BEGIN

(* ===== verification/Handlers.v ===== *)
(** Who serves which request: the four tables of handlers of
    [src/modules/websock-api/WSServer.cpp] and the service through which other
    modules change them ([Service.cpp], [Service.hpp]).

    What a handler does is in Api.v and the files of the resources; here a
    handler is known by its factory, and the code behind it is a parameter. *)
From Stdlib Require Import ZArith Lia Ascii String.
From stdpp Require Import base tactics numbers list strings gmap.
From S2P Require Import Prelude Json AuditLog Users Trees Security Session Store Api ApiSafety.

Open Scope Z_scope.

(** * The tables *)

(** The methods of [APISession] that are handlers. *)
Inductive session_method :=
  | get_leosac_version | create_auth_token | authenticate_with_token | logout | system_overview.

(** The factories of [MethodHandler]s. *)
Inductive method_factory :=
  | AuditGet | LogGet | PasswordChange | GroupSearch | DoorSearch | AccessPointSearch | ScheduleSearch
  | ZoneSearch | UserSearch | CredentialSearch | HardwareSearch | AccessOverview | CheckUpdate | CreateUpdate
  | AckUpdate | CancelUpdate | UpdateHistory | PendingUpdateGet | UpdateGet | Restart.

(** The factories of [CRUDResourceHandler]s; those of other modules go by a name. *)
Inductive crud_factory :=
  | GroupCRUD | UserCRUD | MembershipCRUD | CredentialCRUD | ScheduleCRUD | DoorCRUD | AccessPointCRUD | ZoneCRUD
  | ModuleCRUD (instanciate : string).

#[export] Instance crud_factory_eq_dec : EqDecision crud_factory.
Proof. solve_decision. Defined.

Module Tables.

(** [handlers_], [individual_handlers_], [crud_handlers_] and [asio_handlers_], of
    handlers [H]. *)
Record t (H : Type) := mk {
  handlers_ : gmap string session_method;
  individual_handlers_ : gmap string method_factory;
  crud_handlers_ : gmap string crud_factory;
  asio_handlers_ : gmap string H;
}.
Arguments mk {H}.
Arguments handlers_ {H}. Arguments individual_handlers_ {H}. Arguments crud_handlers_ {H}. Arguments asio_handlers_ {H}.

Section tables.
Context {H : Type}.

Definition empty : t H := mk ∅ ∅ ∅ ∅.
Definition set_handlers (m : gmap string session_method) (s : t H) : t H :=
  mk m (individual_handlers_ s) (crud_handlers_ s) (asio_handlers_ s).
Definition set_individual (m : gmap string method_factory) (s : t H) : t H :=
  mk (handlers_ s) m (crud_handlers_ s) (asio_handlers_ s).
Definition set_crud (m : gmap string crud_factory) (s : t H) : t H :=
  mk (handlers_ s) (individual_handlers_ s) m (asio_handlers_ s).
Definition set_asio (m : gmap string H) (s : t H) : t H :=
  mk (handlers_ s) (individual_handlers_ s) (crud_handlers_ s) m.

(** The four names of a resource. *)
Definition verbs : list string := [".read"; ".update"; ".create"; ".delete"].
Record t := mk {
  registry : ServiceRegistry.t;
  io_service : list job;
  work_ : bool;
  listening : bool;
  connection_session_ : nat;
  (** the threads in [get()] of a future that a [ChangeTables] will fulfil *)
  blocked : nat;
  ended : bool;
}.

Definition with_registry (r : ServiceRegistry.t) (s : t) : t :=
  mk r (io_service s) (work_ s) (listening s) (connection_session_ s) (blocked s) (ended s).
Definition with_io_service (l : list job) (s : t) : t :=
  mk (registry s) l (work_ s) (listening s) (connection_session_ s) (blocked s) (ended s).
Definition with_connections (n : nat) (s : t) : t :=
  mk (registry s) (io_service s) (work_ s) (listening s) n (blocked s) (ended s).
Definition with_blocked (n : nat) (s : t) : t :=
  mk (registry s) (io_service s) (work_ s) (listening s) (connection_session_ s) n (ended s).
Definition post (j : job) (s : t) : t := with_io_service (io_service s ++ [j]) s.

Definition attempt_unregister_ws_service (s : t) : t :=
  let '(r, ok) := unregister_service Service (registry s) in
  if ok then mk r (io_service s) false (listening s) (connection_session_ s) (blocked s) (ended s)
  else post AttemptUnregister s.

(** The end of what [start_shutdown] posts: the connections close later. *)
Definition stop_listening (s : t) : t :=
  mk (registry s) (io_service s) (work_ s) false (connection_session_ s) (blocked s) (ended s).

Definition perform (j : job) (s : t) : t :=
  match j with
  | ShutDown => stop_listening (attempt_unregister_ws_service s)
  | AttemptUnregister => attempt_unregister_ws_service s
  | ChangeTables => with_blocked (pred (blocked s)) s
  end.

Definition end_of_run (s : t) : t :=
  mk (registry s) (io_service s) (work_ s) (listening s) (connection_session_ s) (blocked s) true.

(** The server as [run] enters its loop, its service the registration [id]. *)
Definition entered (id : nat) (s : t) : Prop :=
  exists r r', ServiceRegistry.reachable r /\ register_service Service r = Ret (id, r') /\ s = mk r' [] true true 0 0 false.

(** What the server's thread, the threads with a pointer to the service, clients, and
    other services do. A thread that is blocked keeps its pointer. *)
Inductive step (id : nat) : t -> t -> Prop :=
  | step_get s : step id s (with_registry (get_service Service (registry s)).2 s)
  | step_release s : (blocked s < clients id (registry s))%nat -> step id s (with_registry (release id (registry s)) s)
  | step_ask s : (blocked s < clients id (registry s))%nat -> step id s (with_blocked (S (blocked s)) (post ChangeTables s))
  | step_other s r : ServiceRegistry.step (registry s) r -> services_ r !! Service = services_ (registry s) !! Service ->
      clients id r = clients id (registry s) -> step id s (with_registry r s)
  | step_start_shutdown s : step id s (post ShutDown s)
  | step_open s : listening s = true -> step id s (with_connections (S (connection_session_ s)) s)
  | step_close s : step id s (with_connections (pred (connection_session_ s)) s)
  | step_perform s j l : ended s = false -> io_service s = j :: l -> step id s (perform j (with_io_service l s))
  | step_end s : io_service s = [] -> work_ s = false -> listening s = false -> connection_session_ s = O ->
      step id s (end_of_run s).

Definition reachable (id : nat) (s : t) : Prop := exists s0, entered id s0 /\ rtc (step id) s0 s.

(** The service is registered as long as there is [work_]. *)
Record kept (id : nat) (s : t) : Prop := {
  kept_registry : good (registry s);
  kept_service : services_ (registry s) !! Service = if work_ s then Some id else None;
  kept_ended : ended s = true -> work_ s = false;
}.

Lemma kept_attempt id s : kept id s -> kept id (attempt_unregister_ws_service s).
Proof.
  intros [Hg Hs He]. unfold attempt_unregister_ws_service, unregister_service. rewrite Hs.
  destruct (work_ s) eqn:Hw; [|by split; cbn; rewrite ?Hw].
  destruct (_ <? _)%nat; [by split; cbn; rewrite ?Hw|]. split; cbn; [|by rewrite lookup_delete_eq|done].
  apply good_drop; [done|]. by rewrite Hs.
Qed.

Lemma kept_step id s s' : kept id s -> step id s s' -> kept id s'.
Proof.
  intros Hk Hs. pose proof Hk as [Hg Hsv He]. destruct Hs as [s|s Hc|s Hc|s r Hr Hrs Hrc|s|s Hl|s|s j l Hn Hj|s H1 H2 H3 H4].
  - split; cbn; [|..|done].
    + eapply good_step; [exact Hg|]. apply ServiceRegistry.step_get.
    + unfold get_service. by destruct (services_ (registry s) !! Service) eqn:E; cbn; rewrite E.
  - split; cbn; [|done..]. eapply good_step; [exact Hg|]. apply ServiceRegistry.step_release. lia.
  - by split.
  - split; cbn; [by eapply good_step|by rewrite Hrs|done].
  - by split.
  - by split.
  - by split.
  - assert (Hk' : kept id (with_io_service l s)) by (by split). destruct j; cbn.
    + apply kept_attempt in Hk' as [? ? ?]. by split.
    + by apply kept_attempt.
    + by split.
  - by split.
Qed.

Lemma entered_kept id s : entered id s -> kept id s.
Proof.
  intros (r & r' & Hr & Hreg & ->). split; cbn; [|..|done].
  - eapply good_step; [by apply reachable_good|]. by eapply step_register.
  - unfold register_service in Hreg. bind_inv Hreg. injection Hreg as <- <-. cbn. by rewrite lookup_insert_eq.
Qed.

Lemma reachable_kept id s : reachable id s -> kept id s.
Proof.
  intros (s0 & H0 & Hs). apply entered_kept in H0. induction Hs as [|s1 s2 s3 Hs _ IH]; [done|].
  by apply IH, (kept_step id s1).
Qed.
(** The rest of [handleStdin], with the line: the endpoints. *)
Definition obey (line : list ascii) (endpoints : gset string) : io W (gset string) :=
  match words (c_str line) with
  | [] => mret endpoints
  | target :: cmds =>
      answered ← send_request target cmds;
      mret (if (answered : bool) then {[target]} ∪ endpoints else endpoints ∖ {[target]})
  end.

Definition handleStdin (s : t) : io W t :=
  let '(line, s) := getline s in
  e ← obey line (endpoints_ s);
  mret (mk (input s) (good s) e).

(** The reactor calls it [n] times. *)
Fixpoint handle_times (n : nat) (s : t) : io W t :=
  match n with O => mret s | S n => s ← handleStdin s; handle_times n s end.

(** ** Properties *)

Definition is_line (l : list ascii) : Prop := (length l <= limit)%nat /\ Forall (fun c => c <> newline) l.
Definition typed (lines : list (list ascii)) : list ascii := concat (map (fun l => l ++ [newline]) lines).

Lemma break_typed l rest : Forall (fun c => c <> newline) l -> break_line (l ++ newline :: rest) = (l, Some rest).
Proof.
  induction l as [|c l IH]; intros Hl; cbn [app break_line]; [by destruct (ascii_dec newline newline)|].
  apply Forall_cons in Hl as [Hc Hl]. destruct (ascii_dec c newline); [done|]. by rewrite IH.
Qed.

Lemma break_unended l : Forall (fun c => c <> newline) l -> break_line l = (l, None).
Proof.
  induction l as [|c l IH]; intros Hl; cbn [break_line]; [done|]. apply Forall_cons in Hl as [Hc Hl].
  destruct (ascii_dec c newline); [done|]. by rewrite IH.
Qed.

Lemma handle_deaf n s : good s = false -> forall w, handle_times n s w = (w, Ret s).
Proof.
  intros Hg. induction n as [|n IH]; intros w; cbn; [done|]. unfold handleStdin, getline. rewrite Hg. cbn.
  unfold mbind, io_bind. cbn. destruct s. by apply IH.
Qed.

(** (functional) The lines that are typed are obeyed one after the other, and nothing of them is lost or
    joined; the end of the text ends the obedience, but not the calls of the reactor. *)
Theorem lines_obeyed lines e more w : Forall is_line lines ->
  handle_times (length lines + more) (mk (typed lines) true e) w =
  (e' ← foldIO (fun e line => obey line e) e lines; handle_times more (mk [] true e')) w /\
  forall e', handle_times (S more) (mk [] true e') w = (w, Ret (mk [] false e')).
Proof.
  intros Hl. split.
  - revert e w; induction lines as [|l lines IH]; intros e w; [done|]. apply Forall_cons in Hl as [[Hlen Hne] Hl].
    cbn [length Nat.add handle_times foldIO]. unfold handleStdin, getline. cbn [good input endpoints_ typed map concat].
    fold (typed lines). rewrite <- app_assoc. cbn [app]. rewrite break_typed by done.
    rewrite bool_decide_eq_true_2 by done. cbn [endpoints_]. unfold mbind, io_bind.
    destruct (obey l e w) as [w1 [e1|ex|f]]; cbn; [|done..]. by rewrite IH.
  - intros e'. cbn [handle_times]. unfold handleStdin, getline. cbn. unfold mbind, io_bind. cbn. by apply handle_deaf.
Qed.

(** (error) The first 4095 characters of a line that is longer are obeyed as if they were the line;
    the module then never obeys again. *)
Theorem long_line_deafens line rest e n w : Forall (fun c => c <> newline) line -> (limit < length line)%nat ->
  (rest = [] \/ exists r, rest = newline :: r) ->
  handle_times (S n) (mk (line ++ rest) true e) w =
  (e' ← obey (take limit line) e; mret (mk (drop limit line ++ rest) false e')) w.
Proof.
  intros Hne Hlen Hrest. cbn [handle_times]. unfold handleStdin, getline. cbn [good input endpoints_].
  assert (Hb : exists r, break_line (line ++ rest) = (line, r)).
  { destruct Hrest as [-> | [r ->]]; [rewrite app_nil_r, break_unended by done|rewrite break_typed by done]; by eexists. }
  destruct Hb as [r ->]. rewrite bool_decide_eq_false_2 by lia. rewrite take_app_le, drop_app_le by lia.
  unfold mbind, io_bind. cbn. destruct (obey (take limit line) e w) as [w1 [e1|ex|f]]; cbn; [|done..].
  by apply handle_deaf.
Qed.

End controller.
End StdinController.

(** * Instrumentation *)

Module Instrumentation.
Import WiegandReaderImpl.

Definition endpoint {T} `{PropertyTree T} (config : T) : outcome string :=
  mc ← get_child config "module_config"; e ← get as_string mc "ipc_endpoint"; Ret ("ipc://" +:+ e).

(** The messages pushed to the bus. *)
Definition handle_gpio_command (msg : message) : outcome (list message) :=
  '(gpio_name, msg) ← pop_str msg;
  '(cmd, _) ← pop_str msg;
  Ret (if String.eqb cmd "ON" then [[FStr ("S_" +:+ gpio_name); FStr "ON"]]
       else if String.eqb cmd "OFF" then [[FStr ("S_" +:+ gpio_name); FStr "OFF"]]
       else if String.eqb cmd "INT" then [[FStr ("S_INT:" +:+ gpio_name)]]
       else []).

END

> [EXERCISE] List the lines of the entries that include "Instrumentation".

> [ANSWER TO THIS EXERCISE]
(** * Instrumentation *)
Module Instrumentation.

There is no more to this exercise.